··· INFORMATION SHOWN

(** ** Opening a file for reading *)

(** [enum FileOpenFlags] *)
Definition FILE_ACCESS_READ : N := N.shiftl 1 0.
Definition FILE_ACCESS_WRITE : N := N.shiftl 1 1.
Definition FILE_ACCESS_READWRITE : N := N.lor FILE_ACCESS_READ FILE_ACCESS_WRITE.
Definition FILE_ACCESS_APPEND : N := N.shiftl 1 2.

(** The [<fcntl.h>] flags the file manager passes to [open]; a mode is the
    bitwise or of the flags listed. *)
Inductive oflag : Type := O_RDONLY | O_WRONLY | O_RDWR | O_APPEND | O_CREAT | O_TRUNC.

(** [static const char* GetFileOpenModes(FileOpenFlags flags, int *posixMode)]:
    the [fopen] mode returned and the mode stored in [*posixMode]. *)
Definition GetFileOpenModes (flags : N) : outcome (string * list oflag) :=
  let selected := N.land flags (N.lor FILE_ACCESS_READWRITE FILE_ACCESS_APPEND) in
  if N.eqb selected FILE_ACCESS_READ then Returns ("rb", [O_RDONLY])
  else if N.eqb selected FILE_ACCESS_WRITE then Returns ("wb", [O_WRONLY])
  else if N.eqb selected FILE_ACCESS_READWRITE then Returns ("r+b", [O_RDWR])
  else if N.eqb selected FILE_ACCESS_APPEND then Returns ("ab", [O_WRONLY; O_APPEND])
  else Aborts.

Section LayeredOpen.

Variable PATH_SEPARATOR : ascii.

(** The build flag [CASE_SENSITIVE_FS]. *)
Variable CASE_SENSITIVE_FS : bool.

(** [static std::string s_dataDir], read through [FileMan::getDataDirPath()]. *)
Variable s_dataDir : string.

(** [open(path, mode)]: a descriptor, or a negative number. *)
Variable sys_open : string -> list oflag -> Z.

Variable sys_opendir : string -> option (list dirent).

(** [fdopen(fd, fmode)]: the stream, [None] for a null pointer. *)
Variable sys_fdopen : Z -> string -> option FILE.

(** [OpenFileFromLibrary(filename, &libFile)] of the archive collaborator:
    the entry stored in [libFile] when it returns [true]. *)
Variable OpenFileFromLibrary : string -> option LibraryFile.

(** [static int OpenFileInDataDirFD(const char *filename, int mode)] *)
Definition OpenFileInDataDirFD (filename : string) (mode : list oflag) : outcome Z :=
  let path := snprintf 512 (s_dataDir ++ "/" ++ filename) in
  let d := sys_open path mode in
  if Z.ltb d 0 then
    if CASE_SENSITIVE_FS then
      found <- findObjectCaseInsensitive PATH_SEPARATOR sys_opendir
                 s_dataDir filename true false 128 ;;
      match found with
      | Some newFileName =>
          let path := snprintf 512 (s_dataDir ++ "/" ++ newFileName) in
          Returns (sys_open path mode)
      | None => Returns d
      end
    else Returns d
  else Returns d.

(** [static HWFILE getSGPFileFromFD(int fd, const char *filename, const char *fmode)] *)
Definition getSGPFileFromFD (fd : Z) (filename fmode : string) : outcome SGPFile :=
  if Z.ltb fd 0
  then Throws (runtime_error (snprintf 128 ("Opening file '" ++ filename ++ "' failed")))
  else
    match sys_fdopen fd fmode with
    | None =>
        Throws (runtime_error (snprintf 128 ("Opening file '" ++ filename ++ "' failed")))
    | Some f => Returns {| flags := SGPFILE_REAL; u := u_file f |}
    end.

(** [HWFILE FileMan::openForReadingSmart(const char* filename, bool useSmartLookup)] *)
Definition openForReadingSmart (filename : string) (useSmartLookup : bool)
    : outcome SGPFile :=
  modes <- GetFileOpenModes FILE_ACCESS_READ ;;
  let '(fmode, mode) := modes in
  let d := sys_open filename mode in
  if Z.ltb d 0 && useSmartLookup then
    d <- OpenFileInDataDirFD filename mode ;;
    if Z.ltb d 0 then
      match OpenFileFromLibrary filename with
      | Some libFile => Returns {| flags := SGPFILE_NONE; u := u_lib libFile |}
      | None => getSGPFileFromFD d filename fmode
      end
    else getSGPFileFromFD d filename fmode
  else getSGPFileFromFD d filename fmode.

End LayeredOpen.

(** ** Erasing the contents of a directory *)

(** [errno] values [unlink] reports. *)
Inductive errno : Type :=
| ENOENT | EISDIR | EPERM | EACCES | EBUSY | EROFS
| ENOTDIR | ENAMETOOLONG | ELOOP.

(** What [stat] and [unlink] see of a file: whether it is a directory,
    whether its owner may write it, and the error [unlink] reports for it
    when the system refuses to remove it. *)
Record inode : Type := mkInode {
  is_directory : bool;
  owner_writable : bool;
  unlink_refusal : option errno
}.
(** * Reconciliation of AppSync resolvers and data sources

    A shallow embedding of [src/deployAppSyncResolvers.js] and the
    properties of its reconciliation run.

    The module is asynchronous JavaScript.  Every function that awaits a
    remote call is embedded as a [task]: a finite tree whose nodes are the
    remote calls it issues and whose branches are the responses it can
    receive.  The entry point [deployAppSyncResolvers] awaits several
    promises at once ([Promise.all]); it is embedded as a state machine
    ([step]) driven by the environment, which chooses which call in
    flight settles next and with what response.  The order of the calls
    issued and settled is recorded in a trace of [event]s.  A promise
    whose [Promise.all] has already rejected is not cancelled: its
    function goes on issuing calls, which the trace records too.

    The file has the embedding first, then the predicates the statements
    use, then the proofs: lemmas on tasks, the invariant of the reachable
    states, the theorems, and the theorems at concrete inputs. *)

From Stdlib Require Import String Ascii List ZArith Bool Arith Lia DecimalString.
Import ListNotations.
Open Scope string_scope.
Open Scope list_scope.

Set Implicit Arguments.
Set Warnings "-register-all".

(** ** JavaScript values *)

(** The values a caller can put into [params]: JSON-like data.  An object
    keeps its own enumerable properties in enumeration order (the order of
    [for ... in]); keys are unique.  Numbers are only tested for truthiness
    and copied, so they are integers here (no NaN).  Arrays and functions
    are not modelled. *)
Inductive value : Type :=
| VUndef
| VNull
| VBool (b : bool)
| VNum (n : Z)
| VStr (s : string)
| VObj (props : list (string * value)).

Definition obj : Type := list (string * value).

(** [typeof v] *)
Definition typeof (v : value) : string :=
  match v with
  | VUndef => "undefined"
  | VNull => "object"
  | VBool _ => "boolean"
  | VNum _ => "number"
  | VStr _ => "string"
  | VObj _ => "object"
  end.

(** ToBoolean: what [if (v)], [!v] and [v || w] test. *)
Definition truthy (v : value) : bool :=
  match v with
  | VUndef | VNull => false
  | VBool b => b
  | VNum n => negb (n =? 0)%Z
  | VStr s => negb (s =? "")
  | VObj _ => true
  end.

(** [a || b] *)
Definition jor (a b : value) : value := if truthy a then a else b.

(** Own property lookup: [o.k] when [k] is not a name of [Object.prototype]. *)
Fixpoint find_prop (k : string) (o : obj) : option value :=
  match o with
  | [] => None
  | (k', v) :: rest => if k' =? k then Some v else find_prop k rest
  end.

Definition lookup (k : string) (o : obj) : value :=
  match find_prop k o with
  | Some v => v
  | None => VUndef
  end.

(** [o[k] = v] on a plain object: an existing key keeps its place. *)
Fixpoint obj_set (k : string) (v : value) (o : obj) : obj :=
  match o with
  | [] => [(k, v)]
  | (k', v') :: rest =>
      if k' =? k then (k, v) :: rest else (k', v') :: obj_set k v rest
  end.

(** The properties [for (const k in v)] and [{...v}] enumerate: none for
    [null] and [undefined]; the own properties of an object.  (Strings
    never reach these places: the loops run after a [typeof] check.) *)
Definition props_of (v : value) : obj :=
  match v with
  | VObj ps => ps
  | _ => []
  end.

(** [v.k] for the keys this module reads from a spec (none of them is a
    name of [Object.prototype]); primitives have no such property. *)
Definition get (v : value) (k : string) : value := lookup k (props_of v).

(** The non-enumerable names every plain object inherits from
    [Object.prototype]: [o[k]] is a truthy function (or the prototype
    itself) for these when [o] has no own property [k]. *)
Definition object_prototype_keys : list string :=
  [ "constructor"; "hasOwnProperty"; "isPrototypeOf"; "propertyIsEnumerable";
    "toLocaleString"; "toString"; "valueOf"; "__proto__";
    "__defineGetter__"; "__defineSetter__"; "__lookupGetter__";
    "__lookupSetter__" ].

Definition mem (s : string) (l : list string) : bool :=
  existsb (String.eqb s) l.

(** Truthiness of [o[k]] for an arbitrary key [k] of a plain object. *)
Definition has_truthy (k : string) (o : obj) : bool :=
  match find_prop k o with
  | Some v => truthy v
  | None => mem k object_prototype_keys
  end.

(** [s.includes(needle)] *)
Definition includes (needle s : string) : bool :=
  match index 0 needle s with
  | Some _ => true
  | None => false
  end.

Definition dq : string := String (ascii_of_nat 34) EmptyString.

(** String conversion inside a template literal. *)
Definition to_string (v : value) : string :=
  match v with
  | VUndef => "undefined"
  | VNull => "null"
  | VBool true => "true"
  | VBool false => "false"
  | VNum n => NilEmpty.string_of_int (Z.to_int n)
  | VStr s => s
  | VObj _ => "[object Object]"
  end.

(** ** Errors *)

(** What can be thrown: [new Error(message)] by this module, a [TypeError]
    by the runtime, or the rejection of a remote call, which carries the
    service's [code]. *)
Inductive error : Type :=
| JsError (message : string)
| JsTypeError (message : string)
| ServiceError (code message : string).

(** [e.code === c] *)
Definition code_is (e : error) (c : string) : bool :=
  match e with
  | ServiceError c' _ => c' =? c
  | _ => false
  end.

Definition message (e : error) : string :=
  match e with
  | JsError m | JsTypeError m | ServiceError _ m => m
  end.

Inductive result (A : Type) : Type :=
| Ok (a : A)
| Error (e : error).
Arguments Error {A} e.

(** ** Remote calls *)

Record deltaSyncConfig : Type := {
  baseTableTTL : option value;
  deltaSyncTableName : option value;
  deltaSyncTableTTL : option value
}.

(** The kind-specific member of [dataSourceParams]: exactly one of
    [lambdaConfig], [dynamodbConfig], [httpConfig], [elasticsearchConfig],
    [relationalDatabaseConfig] is set. *)
Inductive dsConfig : Type :=
| lambdaConfig (lambdaFunctionArn : string)
| dynamodbConfig (awsRegion tableName : value) (deltaSync : option deltaSyncConfig)
| httpConfig (endpoint authorizationType signingRegion signingServiceName : value)
| elasticsearchConfig (awsRegion endpoint : value)
| relationalDatabaseConfig
    (relationalDatabaseSourceType awsRegion awsSecretStoreArn
       databaseName dbClusterIdentifier schema : value).

Record dataSourceParams : Type := {
  ds_apiId : value;
  ds_serviceRoleArn : string;
  ds_name : value;
  ds_type : string;
  ds_config : dsConfig
}.

Record resolverParams : Type := {
  r_apiId : value;
  r_kind : string;
  r_typeName : value;
  r_fieldName : value;
  r_dataSourceName : string;
  r_requestMappingTemplate : value;
  r_responseMappingTemplate : value
}.

(** The calls that leave the module: the AppSync client's operations, the
    two resolvers of identifiers [getRoleArn] and [getLambdaArn], and the
    timer [sleep]. The last three live in other files of the repository and
    are opaque here: one call, one response. *)
Inductive op : Type :=
| ListResolvers (apiId : value) (typeName : string)
| ListDataSources (apiId : value)
| GetRoleArn (roleName : value)
| GetLambdaArn (lambdaName : value)
| UpdateDataSource (p : dataSourceParams)
| CreateDataSource (p : dataSourceParams)
| UpdateResolver (p : resolverParams)
| CreateResolver (p : resolverParams)
| DeleteResolver (apiId : value) (fieldName typeName : string)
| DeleteDataSource (apiId : value) (name : string)
| Sleep (ms : Z).

(** What a call settles with.  [Failed] is a rejection; the others are the
    part of the fulfilled value the module reads: the field names of
    [res.resolvers], the names of [res.dataSources], the
    [dataSourceArn] and [name] of [res.dataSource], an ARN, or a value
    that is not inspected. *)
Inductive response : Type :=
| Failed (code message : string)
| Resolvers (fieldNames : list string)
| DataSources (names : list string)
| DataSource (dataSourceArn name : string)
| Arn (arn : string)
| Done.

(** The shape the client library gives to the response of each call. *)
Definition well_typed (o : op) (r : response) : bool :=
  match r, o with
  | Failed _ _, _ => true
  | Resolvers _, ListResolvers _ _ => true
  | DataSources _, ListDataSources _ => true
  | DataSource _ _, (UpdateDataSource _ | CreateDataSource _) => true
  | Arn _, (GetRoleArn _ | GetLambdaArn _) => true
  | Done, (UpdateResolver _ | CreateResolver _ | DeleteResolver _ _ _
          | DeleteDataSource _ _ | Sleep _) => true
  | _, _ => false
  end.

······

> [EXERCISE GOAL]:
Look back at the data above. Transcribe exactly the lines starting at the line that contains "Variable CASE_SENSITIVE_FS : bool." and ending at the line that contains "Definition OpenFileInDataDirFD (filename".

> [SOLVED PROBLEM]:
Variable CASE_SENSITIVE_FS : bool.

(** [static std::string s_dataDir], read through [FileMan::getDataDirPath()]. *)
Variable s_dataDir : string.

(** [open(path, mode)]: a descriptor, or a negative number. *)
Variable sys_open : string -> list oflag -> Z.

Variable sys_opendir : string -> option (list dirent).

(** [fdopen(fd, fmode)]: the stream, [None] for a null pointer. *)
Variable sys_fdopen : Z -> string -> option FILE.

(** [OpenFileFromLibrary(filename, &libFile)] of the archive collaborator:
    the entry stored in [libFile] when it returns [true]. *)
Variable OpenFileFromLibrary : string -> option LibraryFile.

(** [static int OpenFileInDataDirFD(const char *filename, int mode)] *)
Definition OpenFileInDataDirFD (filename : string) (mode : list oflag) : outcome Z :=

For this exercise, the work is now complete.